* **Task to complete**:
Your task is to repeat exactly the lines below between the line holding "(* ===== verification/Intervals.v ===== *)" and the line holding "Definition ival : Type := Z * Z.", inclusive, and only those.

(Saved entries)
[Start of section]

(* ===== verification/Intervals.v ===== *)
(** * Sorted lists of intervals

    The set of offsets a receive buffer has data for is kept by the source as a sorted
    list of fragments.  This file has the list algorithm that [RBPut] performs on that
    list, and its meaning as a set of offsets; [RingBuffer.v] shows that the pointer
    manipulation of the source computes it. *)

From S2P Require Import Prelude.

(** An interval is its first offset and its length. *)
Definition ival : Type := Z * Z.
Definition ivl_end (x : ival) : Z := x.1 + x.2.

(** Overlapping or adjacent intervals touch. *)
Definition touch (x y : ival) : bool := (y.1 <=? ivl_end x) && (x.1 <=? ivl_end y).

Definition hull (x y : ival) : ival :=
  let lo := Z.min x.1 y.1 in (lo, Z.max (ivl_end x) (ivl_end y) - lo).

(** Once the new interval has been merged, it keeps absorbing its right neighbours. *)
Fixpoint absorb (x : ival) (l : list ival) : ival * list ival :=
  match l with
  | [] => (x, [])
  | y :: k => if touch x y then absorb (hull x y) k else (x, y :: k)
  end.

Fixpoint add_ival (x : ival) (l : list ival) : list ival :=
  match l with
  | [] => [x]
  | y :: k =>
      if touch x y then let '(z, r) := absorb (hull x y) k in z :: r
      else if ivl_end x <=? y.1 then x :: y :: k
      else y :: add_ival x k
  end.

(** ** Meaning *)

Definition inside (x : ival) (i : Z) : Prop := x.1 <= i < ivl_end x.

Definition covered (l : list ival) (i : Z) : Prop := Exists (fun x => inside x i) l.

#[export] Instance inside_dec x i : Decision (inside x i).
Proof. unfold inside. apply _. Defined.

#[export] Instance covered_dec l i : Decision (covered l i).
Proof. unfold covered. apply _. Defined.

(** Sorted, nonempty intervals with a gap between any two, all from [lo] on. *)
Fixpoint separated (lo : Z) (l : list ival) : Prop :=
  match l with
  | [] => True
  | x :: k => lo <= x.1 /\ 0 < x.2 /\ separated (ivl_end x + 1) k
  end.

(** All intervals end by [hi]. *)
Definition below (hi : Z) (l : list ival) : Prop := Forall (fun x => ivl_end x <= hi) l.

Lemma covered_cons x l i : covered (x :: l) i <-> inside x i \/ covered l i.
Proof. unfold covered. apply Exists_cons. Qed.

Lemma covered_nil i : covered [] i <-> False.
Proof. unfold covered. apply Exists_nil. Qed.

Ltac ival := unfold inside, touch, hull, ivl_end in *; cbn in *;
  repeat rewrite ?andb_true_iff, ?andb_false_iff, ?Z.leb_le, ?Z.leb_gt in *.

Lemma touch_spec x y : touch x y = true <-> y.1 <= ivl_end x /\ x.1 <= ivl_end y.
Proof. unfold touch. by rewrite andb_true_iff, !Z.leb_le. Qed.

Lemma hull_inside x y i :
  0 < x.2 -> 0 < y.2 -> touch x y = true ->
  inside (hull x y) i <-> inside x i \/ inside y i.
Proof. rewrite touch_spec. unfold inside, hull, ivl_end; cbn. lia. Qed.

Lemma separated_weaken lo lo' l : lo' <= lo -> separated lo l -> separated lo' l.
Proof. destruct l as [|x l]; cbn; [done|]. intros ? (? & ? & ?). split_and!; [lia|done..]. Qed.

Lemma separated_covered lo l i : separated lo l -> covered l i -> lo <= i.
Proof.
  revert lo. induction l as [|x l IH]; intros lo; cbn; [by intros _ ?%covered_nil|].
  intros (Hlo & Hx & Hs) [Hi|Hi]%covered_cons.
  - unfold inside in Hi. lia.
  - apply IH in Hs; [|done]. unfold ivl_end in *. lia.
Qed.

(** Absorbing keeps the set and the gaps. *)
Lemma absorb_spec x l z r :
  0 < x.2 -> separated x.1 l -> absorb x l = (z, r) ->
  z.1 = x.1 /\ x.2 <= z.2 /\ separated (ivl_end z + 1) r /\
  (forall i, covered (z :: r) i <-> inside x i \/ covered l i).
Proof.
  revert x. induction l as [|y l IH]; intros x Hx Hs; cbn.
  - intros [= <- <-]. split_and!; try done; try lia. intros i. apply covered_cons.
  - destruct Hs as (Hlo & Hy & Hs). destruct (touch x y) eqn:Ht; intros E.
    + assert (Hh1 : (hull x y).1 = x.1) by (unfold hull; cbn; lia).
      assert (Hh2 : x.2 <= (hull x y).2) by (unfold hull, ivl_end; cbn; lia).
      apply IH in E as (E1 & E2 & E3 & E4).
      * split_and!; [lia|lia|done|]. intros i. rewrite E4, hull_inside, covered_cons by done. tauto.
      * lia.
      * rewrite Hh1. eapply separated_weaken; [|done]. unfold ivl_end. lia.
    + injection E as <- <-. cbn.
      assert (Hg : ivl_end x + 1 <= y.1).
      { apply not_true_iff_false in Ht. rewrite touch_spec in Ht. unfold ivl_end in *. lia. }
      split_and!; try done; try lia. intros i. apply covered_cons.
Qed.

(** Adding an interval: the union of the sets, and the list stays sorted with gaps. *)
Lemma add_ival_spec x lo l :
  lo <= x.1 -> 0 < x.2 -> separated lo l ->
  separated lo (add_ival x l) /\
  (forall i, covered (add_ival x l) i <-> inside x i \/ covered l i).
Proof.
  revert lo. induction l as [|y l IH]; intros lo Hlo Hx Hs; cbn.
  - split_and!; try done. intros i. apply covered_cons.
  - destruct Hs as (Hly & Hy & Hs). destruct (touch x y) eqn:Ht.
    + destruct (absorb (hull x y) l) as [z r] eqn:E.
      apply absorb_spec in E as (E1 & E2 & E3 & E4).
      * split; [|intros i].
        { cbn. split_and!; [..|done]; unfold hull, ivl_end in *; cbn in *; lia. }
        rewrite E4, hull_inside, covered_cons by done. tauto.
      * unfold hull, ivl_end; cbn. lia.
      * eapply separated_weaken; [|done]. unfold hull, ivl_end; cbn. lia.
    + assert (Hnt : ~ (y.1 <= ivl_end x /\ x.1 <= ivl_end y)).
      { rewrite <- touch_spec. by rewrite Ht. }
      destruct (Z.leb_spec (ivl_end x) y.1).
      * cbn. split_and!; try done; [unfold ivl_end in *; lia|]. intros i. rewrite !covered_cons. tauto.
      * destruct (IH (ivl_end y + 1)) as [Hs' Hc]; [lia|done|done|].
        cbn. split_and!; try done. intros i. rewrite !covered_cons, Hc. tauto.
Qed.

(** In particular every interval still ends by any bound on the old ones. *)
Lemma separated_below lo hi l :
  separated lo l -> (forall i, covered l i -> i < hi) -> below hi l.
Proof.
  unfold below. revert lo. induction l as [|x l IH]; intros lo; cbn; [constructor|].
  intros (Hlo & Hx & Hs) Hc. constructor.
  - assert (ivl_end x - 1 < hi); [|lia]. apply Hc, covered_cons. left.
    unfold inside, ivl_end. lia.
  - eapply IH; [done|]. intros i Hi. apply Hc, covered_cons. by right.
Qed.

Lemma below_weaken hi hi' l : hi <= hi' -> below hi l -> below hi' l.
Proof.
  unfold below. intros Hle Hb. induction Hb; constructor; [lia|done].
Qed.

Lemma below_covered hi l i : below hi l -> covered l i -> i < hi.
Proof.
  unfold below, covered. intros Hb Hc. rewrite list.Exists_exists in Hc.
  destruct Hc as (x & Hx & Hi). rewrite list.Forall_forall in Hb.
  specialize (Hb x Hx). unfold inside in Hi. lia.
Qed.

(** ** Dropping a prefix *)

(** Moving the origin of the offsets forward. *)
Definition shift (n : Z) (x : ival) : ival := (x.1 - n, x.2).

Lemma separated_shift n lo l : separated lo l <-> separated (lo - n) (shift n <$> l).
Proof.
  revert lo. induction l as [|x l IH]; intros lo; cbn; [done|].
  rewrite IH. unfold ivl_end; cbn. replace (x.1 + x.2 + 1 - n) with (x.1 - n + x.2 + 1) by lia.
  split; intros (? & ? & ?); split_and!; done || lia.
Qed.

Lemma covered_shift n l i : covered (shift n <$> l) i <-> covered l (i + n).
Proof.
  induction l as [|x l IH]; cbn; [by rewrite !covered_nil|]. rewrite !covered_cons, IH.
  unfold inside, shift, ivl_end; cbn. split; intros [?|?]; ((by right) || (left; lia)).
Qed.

[End of section]
[Start of section]

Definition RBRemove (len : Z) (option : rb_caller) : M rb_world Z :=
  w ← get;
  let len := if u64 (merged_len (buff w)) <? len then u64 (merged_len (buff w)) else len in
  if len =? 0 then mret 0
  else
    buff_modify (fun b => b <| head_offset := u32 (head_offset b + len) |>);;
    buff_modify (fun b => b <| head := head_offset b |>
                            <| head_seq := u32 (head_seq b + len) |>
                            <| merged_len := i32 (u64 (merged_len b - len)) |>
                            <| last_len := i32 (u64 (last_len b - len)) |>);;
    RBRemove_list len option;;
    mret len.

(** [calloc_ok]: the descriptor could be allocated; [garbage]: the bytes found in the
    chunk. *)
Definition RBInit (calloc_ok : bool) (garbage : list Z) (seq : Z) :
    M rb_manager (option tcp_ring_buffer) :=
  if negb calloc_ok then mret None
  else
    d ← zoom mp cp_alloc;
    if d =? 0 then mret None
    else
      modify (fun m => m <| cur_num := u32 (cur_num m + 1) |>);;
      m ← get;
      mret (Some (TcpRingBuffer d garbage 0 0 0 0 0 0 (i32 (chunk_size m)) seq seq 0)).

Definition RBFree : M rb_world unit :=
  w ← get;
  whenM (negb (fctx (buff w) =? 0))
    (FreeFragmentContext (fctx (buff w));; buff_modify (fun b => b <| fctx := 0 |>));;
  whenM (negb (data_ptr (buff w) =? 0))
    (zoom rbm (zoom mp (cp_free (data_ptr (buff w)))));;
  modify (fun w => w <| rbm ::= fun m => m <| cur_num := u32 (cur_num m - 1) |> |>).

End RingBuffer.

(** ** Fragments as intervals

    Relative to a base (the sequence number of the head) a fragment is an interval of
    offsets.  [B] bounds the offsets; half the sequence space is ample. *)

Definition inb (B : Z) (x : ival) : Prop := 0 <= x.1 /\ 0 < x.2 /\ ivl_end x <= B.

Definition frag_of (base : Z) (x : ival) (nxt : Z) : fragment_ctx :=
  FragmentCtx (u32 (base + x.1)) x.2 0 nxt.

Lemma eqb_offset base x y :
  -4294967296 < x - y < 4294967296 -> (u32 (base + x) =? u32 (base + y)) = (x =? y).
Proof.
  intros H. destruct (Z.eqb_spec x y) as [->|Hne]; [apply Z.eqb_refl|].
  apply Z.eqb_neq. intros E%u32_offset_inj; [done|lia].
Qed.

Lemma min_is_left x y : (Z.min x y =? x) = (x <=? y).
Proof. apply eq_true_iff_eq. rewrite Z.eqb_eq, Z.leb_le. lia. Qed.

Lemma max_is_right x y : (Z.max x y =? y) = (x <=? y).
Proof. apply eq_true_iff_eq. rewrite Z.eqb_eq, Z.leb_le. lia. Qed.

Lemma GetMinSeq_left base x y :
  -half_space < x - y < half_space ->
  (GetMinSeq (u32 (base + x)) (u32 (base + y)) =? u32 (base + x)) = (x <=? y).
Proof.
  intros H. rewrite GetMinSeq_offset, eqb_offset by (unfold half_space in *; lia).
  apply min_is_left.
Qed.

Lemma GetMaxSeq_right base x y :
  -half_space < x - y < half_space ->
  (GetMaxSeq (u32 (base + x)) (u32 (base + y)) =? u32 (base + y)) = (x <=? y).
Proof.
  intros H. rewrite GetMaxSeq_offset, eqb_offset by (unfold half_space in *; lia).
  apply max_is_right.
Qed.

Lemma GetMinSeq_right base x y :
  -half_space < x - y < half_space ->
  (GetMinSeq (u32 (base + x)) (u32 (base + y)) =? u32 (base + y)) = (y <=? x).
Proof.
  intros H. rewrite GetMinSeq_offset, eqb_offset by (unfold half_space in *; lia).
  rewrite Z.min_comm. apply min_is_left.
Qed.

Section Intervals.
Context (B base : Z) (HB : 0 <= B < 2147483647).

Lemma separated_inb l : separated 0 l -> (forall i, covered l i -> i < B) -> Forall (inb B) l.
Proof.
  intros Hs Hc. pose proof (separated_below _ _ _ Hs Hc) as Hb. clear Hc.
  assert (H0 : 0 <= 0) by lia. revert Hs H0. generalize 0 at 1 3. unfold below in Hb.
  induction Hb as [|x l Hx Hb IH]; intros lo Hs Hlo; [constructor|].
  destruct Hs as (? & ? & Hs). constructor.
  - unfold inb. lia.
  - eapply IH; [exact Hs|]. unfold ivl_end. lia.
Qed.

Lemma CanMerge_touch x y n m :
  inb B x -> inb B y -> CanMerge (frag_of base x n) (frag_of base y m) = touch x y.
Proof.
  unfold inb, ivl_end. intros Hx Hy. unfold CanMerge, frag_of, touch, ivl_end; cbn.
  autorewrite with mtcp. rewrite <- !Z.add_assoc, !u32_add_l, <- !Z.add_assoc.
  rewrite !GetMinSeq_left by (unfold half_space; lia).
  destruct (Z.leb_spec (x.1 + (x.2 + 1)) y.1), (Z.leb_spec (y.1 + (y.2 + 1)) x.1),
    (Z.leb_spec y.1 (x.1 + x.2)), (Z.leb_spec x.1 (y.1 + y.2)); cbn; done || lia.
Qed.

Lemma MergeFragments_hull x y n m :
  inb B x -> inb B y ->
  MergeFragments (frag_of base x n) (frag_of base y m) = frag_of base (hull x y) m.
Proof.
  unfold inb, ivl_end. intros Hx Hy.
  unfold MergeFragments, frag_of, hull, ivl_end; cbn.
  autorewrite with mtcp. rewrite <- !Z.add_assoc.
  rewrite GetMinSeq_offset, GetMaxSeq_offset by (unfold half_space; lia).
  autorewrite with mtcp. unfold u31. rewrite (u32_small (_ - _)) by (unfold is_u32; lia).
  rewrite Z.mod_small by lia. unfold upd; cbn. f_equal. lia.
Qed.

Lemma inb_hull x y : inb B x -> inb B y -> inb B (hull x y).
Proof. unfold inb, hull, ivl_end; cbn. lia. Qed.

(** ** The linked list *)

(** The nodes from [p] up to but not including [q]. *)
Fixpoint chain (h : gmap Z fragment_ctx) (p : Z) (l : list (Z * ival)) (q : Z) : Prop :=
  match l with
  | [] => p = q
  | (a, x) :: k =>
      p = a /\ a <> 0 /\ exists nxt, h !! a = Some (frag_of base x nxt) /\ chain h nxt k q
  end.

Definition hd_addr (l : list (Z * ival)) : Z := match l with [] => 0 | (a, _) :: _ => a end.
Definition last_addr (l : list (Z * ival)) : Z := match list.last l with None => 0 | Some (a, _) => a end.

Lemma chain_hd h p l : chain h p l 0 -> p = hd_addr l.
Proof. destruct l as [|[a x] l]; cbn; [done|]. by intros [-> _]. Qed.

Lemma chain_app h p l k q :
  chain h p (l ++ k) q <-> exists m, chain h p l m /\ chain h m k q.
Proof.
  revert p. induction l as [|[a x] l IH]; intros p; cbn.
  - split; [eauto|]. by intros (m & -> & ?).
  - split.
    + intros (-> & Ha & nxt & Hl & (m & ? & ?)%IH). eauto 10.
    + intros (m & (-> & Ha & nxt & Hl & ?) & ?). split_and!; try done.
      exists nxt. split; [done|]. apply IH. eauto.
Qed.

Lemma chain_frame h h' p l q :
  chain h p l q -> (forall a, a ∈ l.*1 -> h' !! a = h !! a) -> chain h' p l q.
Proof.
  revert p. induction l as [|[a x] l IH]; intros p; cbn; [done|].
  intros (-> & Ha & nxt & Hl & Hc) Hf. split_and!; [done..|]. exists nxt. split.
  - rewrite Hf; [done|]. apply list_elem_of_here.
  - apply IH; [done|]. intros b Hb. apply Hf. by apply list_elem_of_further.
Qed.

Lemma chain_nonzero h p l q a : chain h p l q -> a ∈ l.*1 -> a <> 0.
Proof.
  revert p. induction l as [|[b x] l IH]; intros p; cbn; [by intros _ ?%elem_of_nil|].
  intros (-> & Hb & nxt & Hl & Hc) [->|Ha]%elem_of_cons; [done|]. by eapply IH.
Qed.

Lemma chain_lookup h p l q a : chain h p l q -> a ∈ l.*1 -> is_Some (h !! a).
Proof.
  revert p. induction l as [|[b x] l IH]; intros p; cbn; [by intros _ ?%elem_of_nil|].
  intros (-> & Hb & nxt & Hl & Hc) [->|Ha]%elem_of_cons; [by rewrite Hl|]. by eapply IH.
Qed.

[End of section]

* **Written response**:
(* ===== verification/Intervals.v ===== *)
(** * Sorted lists of intervals

    The set of offsets a receive buffer has data for is kept by the source as a sorted
    list of fragments.  This file has the list algorithm that [RBPut] performs on that
    list, and its meaning as a set of offsets; [RingBuffer.v] shows that the pointer
    manipulation of the source computes it. *)

From S2P Require Import Prelude.

(** An interval is its first offset and its length. *)
Definition ival : Type := Z * Z.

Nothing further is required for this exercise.